L'association CLCV soutient que les arrêtés attaqués :

- sont irréguliers faute de consultation du Conseil supérieur de l'énergie ;

- sont illégaux par voie de conséquence de l'illégalité de la délibération n° 2022-312 de la Commission de régulation de l'énergie du 1er décembre 2022 ;

- ont été pris en violation des articles L. 336-9 et R. 336-14 du code de l'énergie et sont entachés d'une erreur manifeste d'appréciation dès lors qu'ils ne tiennent pas compte des surestimations des demandes d'accès régulé à l'électricité nucléaire historique (ARENH) des fournisseurs alternatifs.

Par un mémoire en défense, enregistré le 12 juin 2024, le ministre de l'économie, des finances et de la souveraineté industrielle et numérique conclut au rejet de la requête. Il soutient que les moyens soulevés ne sont pas fondés.

La requête a été communiquée à la Commission de régulation de l'énergie, qui n'a pas produit d'observations.

Vu les autres pièces du dossier ;

Vu :

- le code de l'énergie ;

- la loi n° 2022-1726 du 30 décembre 2022 ;

- la délibération n° 2022-312 de la Commission de régulation de l'énergie du 1er décembre 2022 relative à l'allocation des volumes d'ARENH dans le cadre du guichet s'étant clos le 21 novembre 2022 ;

- la délibération n° 2023-148 de la Commission de régulation de l'énergie du 22 juin 2023 portant proposition des tarifs réglementés de vente d'électricité ;

- le code de justice administrative ;

Après avoir entendu en séance publique :

- le rapport de M. Olivier Saby, maître des requêtes,

- les conclusions de Mme Céline Guibé, rapporteure publique ;

Considérant ce qui suit :

1. L'association Confédération de la consommation, du logement et du cadre de vie (CLCV) demande l'annulation pour excès de pouvoir de l'arrêté du 28 juillet 2023 relatif aux tarifs réglementés de vente de l'électricité applicables aux consommateurs résidentiels en France métropolitaine continentale ainsi que de l'arrêté du même jour relatif aux tarifs réglementés de vente de l'électricité applicables dans les zones non interconnectées au réseau métropolitain continental, pérennisant, à compter du 1er août 2023, le " bouclier tarifaire ", dans les conditions mentionnées au point 6.

Sur le cadre juridique :

En ce qui concerne les tarifs réglementés de vente d'électricité et le " bouclier tarifaire " :

2. D'une part, en premier lieu, aux termes de l'article L. 337-4 du code de l'énergie : " La Commission de régulation de l'énergie transmet aux ministres chargés de l'économie et de l'énergie ses propositions motivées de tarifs réglementés de vente d'électricité.
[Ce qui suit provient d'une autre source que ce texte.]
(** A pool of [n] pages from [b0] on gives up its first pages to the bitmap
    and starts with the rest of them free. *)
Lemma init_pool_Ok m b0 n :
  mem_bytes m → 1 <= n → b0 mod 4096 = 0 → PHYS_BASE <= b0 → b0 + 4096 * n < 4294967296 →
  mapped m b0 (Z.to_nat (4096 * n)) →
  ∃ p, init_pool m b0 n = Ok p ∧ pool_ok p m ∧ b0 < base p ∧ pool_end p = b0 + 4096 * n ∧
    ∀ a, in_use p a = false.
Proof.
  intros Hm Hn Ha Hk He Hmap. unfold init_pool, PHYS_BASE in *. rewrite buf_size_eq by lia.
  set (z := 8 + 4 * ((n + 31) / 32)).
  assert (8 <= z <= 8 + 4 * n) as Hz.
  { unfold z. assert (0 <= (n + 31) / 32 <= n); [|lia].
    split; [apply Z.div_pos; lia|apply Z.div_le_upper_bound; lia]. }
  rewrite DIV_ROUND_UP_exact by (unfold PGSIZE; lia). unfold PGSIZE.
  set (bm := (z + 4096 - 1) / 4096).
  assert (1 <= bm <= n) as Hbm.
  { unfold bm. split; [apply Z.div_le_lower_bound; lia|apply Z.lt_succ_r, Z.div_lt_upper_bound; lia]. }
  assert (z <= bm * 4096) as Hzb.
  { unfold bm. pose proof (Z.div_mod (z + 4096 - 1) 4096). pose proof (Z.mod_pos_bound (z + 4096 - 1) 4096). lia. }
  destruct (Z.ltb_spec n bm); [lia|]. rewrite !(u32_small (n - bm)), !(u32_small (bm * 4096)), (u32_small (b0 + _)) by lia.
  unfold bitmap_create_in_buf, bitmap_set_all, bitmap_size. cbn [bit_cnt].
  rewrite assert_true.
  2: { apply Z.leb_le. rewrite buf_size_eq by lia.
       assert ((n - bm + 31) / 32 <= (n + 31) / 32) by (apply Z.div_le_mono; lia). unfold z in Hzb. lia. }
  pose proof (rd_words_wf m b0 _ (n - bm) Hm ltac:(lia) eq_refl) as Hw.
  destruct (bitmap_set_multiple_put _ 0 (n - bm) false Hw) as (b' & E & Hw' & Hc' & Hg); simpl; [lia..|].
  rewrite E. cbn [mbind outcome_bind]. eexists. simpl in Hc'. split; [done|].
  unfold pool_end, pool_cnt; simpl. rewrite Hc'. splits; [|lia|lia|].
  - split; unfold pool_end, pool_cnt, PHYS_BASE; simpl; rewrite ?Hc'; try done; try lia.
    + by rewrite Z.mod_add.
    + eapply mapped_sub; [exact Hmap|lia|lia].
  - intros a. unfold in_use, in_pool, pool_end, pool_cnt; simpl. rewrite Hc'.
    destruct (Z.leb_spec (b0 + bm * 4096) a), (Z.ltb_spec a (b0 + bm * 4096 + 4096 * (n - bm))); simpl; try done.
    rewrite Hg by (apply Z.div_pos; lia).
    assert ((a - (b0 + bm * 4096)) / 4096 < n - bm) by (apply Z.div_lt_upper_bound; lia).
    assert (0 <= (a - (b0 + bm * 4096)) / 4096) by (apply Z.div_pos; lia). by bcases; simpl; try lia.
Qed.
La décision est réputée acquise en l'absence d'opposition de l'un des ministres dans un délai de trois mois suivant la réception de ces propositions. Les tarifs sont publiés au Journal officiel. (...) ". Aux termes de l'article L. 337-5 du même code : " Les tarifs réglementés de vente d'électricité sont définis en fonction de catégories fondées sur les caractéristiques intrinsèques des fournitures, en fonction des coûts mentionnés à l'article L. 337-6 ". Aux termes de l'article L. 337-6 de ce code, dans sa rédaction applicable à la date des arrêtés attaqués : " Les tarifs réglementés de vente d'électricité sont établis par addition du prix d'accès régulé à l'électricité nucléaire historique, du coût du complément d'approvisionnement au prix de marché, de la garantie de capacité, des coûts d'acheminement de l'électricité et des coûts de commercialisation ainsi que d'une rémunération normale de l'activité de fourniture (...) ".
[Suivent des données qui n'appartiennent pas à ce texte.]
(* ===== verification/PagedirOps.v ===== *)
(** Page directories refine functions from pages to entries: each operation of
    userprog/pagedir.c is a read or a point update of the function [pte_of] of
    its directory, leaves every other directory alone, and keeps the
    translation lookaside buffer coherent. *)
From S2P Require Import Prelude Mem Str Word Bitmap FreeMap Vaddr Palloc Pagedir PagedirInv.

(** * Writing an entry *)

Section Write.
Context (s : mmu) (pds : gset Z) (Hok : mm_ok s pds).
Context (pd va a w : Z) (Hpd : pd ∈ pds) (Hva : uaddr va) (Ha : pte_slot s pd va = Some a) (Hw : is_u32 w).

Lemma write_pde pd' i : pd' ∈ pds → 0 <= i < 1024 → pde_at (set_word a w s) pd' i = pde_at s pd' i.
Proof.
  intros Hpd' Hi. destruct (slot_table s pds Hok pd va a Hpd Hva Ha) as (pt & _ & Hk & Hn & ->).
  unfold pde_at. rewrite mram_set_word. apply rd32_wr32_ne.
  apply words_apart; [apply Hk|by apply (pd_facts s pds Hok)|by apply pt_no_user|done|].
  left. intros ->. done.
Qed.

Lemma write_slot pd' va' : pd' ∈ pds → uaddr va' →
  pte_slot (set_word a w s) pd' va' = pte_slot s pd' va'.
Proof. intros ? H%pd_no_user. unfold pte_slot. by rewrite write_pde by (done || lia). Qed.

Lemma write_ok : mm_ok (set_word a w s) pds.
Proof.
  destruct Hok as [Hi Hp Hb Hn Hpt Hinj Hk]. split.
  - apply kmem_inv_set_ram; [done|apply word_bytes_u8].
  - done.
  - done.
  - intros i Hr. simpl. rewrite write_pde by (done || lia). by apply Hn.
  - intros pd' i Hpd' Hr. rewrite write_pde by (done || lia). by apply Hpt.
  - intros pd1 i1 pd2 i2 ????. rewrite !write_pde by (done || lia). by apply Hinj.
  - intros pd' i Hpd' Hr. simpl. rewrite !write_pde by (done || lia). by apply Hk.
Qed.

Lemma write_user : user_same s (set_word a w s).
Proof.
  destruct (slot_table s pds Hok pd va a Hpd Hva Ha) as (pt & _ & Hk & _ & ->).
  apply set_word_user; [apply Hok|done|by apply pt_no_user].
Qed.

Lemma write_pte pd' va' : pd' ∈ pds → uaddr va' →
  pte_of (set_word a w s) pd' va' =
    if decide (pd' = pd ∧ pg_no va' = pg_no va) then w else pte_of s pd' va'.
Proof.
  intros Hpd' Hva'. unfold pte_of. rewrite write_slot by done. rewrite mram_set_word.
  destruct (slot_table s pds Hok pd va a Hpd Hva Ha) as (pt & Ept & Hk & Hn & Ea).
  case_decide as Hd.
  - destruct Hd as [-> [Hd1 Hd2]%same_page]; [|done..]. unfold pte_slot in *. rewrite Hd1, Hd2, Ha.
    by apply rd32_wr32.
  - destruct (pte_slot s pd' va') as [a'|] eqn:Ha'; [|done].
    destruct (slot_table s pds Hok pd' va' a' Hpd' Hva' Ha') as (pt' & Ept' & Hk' & Hn' & Ea').
    subst a a'. apply rd32_wr32_ne. apply words_apart; [apply Hk|apply Hk'|by apply pt_no_user..|].
    destruct (decide (pt = pt')) as [<-|]; [|by left]. right. intros Hpte. apply Hd.
    destruct (mo_inj _ _ Hok pd' (pd_no va') pd (pd_no va)) as [-> Hpde];
      [done|done|by apply pd_no_user..| |congruence|].
    { rewrite Ept'. unfold pde_of. destruct (kpage_facts s pt) as (_ & ? & _); [apply Hok|done|lia]. }
    split; [done|]. apply same_page; [done..|]. split; congruence.
Qed.

End Write.

(** * Looking up an entry *)

Section Lookup.
Context (s : mmu) (pds : gset Z) (Hok : mm_ok s pds) (pd va : Z) (Hpd : pd ∈ pds) (Hva : uaddr va).

Lemma ensure_table_present create : pde_at s pd (pd_no va) ≠ 0 →
  ensure_table (pd + 4 * pd_no va) create s = Ok (true, s).
Proof.
  intros Hnz. unfold ensure_table. destruct (pde_mapped s pds Hok pd va) as [_ Hm]; [done..|].
  rewrite (M_bind_step _ _ _ _ _ (ld_Ok _ _ Hm)). fold (pde_at s pd (pd_no va)).
  by destruct (Z.eqb_spec (pde_at s pd (pd_no va)) 0).
Qed.

Lemma lookup_checks create {B} (k : PM B) :
  (check (negb (pd =? NULL));; check (negb create || is_user_vaddr va);; k) s = k s.
Proof.
  destruct (pd_facts s pds Hok pd Hpd) as (_ & ? & _). unfold PHYS_BASE in *.
  rewrite (M_bind_step _ _ _ _ _ (check_true _ _ (proj2 (negb_true_iff _) (proj2 (Z.eqb_neq pd NULL) ltac:(unfold NULL; lia))))).
  rewrite (M_bind_step _ _ s () s); [done|]. apply check_true. unfold is_user_vaddr.
  rewrite (proj2 (Z.ltb_lt va PHYS_BASE)) by apply Hva. apply orb_true_r.
Qed.

(** The last step of [lookup_page]: the address of the entry in its table. *)
Lemma lookup_tail a :
  pte_slot s pd va = Some a →
  (e ← ld (pd + 4 * pd_no va); pt ← pureM (pde_get_pt e); mret (u32 (pt + 4 * pt_no va))) s = Ok (a, s).
Proof.
  intros Ha. destruct (pde_mapped s pds Hok pd va) as [_ Hm]; [done..|].
  rewrite (M_bind_step _ _ _ _ _ (ld_Ok _ _ Hm)). fold (pde_at s pd (pd_no va)).
  destruct (slot_table s pds Hok pd va a) as (pt & Ept & Hk & _ & ->); [done..|].
  destruct (kpage_facts s pt) as (? & ? & ? & _); [apply Hok|done|]. rewrite Ept.
  rewrite (pureM_step _ _ _ _ (pde_get_pt_Ok pt ltac:(done) ltac:(lia))).
  pose proof (pt_no_user va Hva). unfold PHYS_BASE in *. by rewrite u32_small by lia.
Qed.

Lemma lookup_page_find : lookup_page pd va false s = Ok (default NULL (pte_slot s pd va), s).
Proof.
  unfold lookup_page. rewrite (lookup_checks false).
  destruct (pde_mapped s pds Hok pd va) as [-> Hm]; [done..|].
  destruct (Z.eqb_spec (pde_at s pd (pd_no va)) 0) as [Hz|Hnz].
  - erewrite M_bind_step.
    2: { unfold ensure_table. rewrite (M_bind_step _ _ _ _ _ (ld_Ok _ _ Hm)).
         fold (pde_at s pd (pd_no va)). by rewrite Hz. }
    unfold pte_slot. by rewrite Hz.
  - rewrite (M_bind_step _ _ _ _ _ (ensure_table_present false Hnz)).
    destruct (pde_nonzero_slot s pd va Hva Hnz) as [a Ha]. rewrite Ha. by apply lookup_tail.
Qed.

End Lookup.

(** * A page obtained from the kernel pool *)

Section Alloc.
Context (s : mmu) (pds : gset Z) (Hok : mm_ok s pds).
Context (flags pg : Z) (k : kmem) (Hu : has flags PAL_USER = false) (Hg : got_page (km s) flags pg k).

Lemma got_in_use a : in_use (kernel_pool k) a = (pg <=? a) && (a <? pg + 4096) || in_use (kernel_pool (km s)) a.
Proof. destruct Hg as (_ & _ & _ & _ & _ & H & _). by rewrite Hu in H. Qed.

Lemma got_aligned : pg mod 4096 = 0.
Proof. by destruct Hg as (_ & _ & ? & _). Qed.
3. En second lieu, en vertu du 1° du I de l'article L. 337-7 du code de l'énergie, les tarifs réglementés de vente d'électricité bénéficient, à leur demande, pour leurs sites souscrivant une puissance inférieure ou égale à 36 kilovoltampères, aux consommateurs finals domestiques (dits " résidentiels "). En vertu de l'article L. 337-8 du même code, ces tarifs bénéficient également, à leur demande, aux consommateurs finals domestiques et non domestiques pour leurs sites situés dans les zones non interconnectées au réseau métropolitain continental.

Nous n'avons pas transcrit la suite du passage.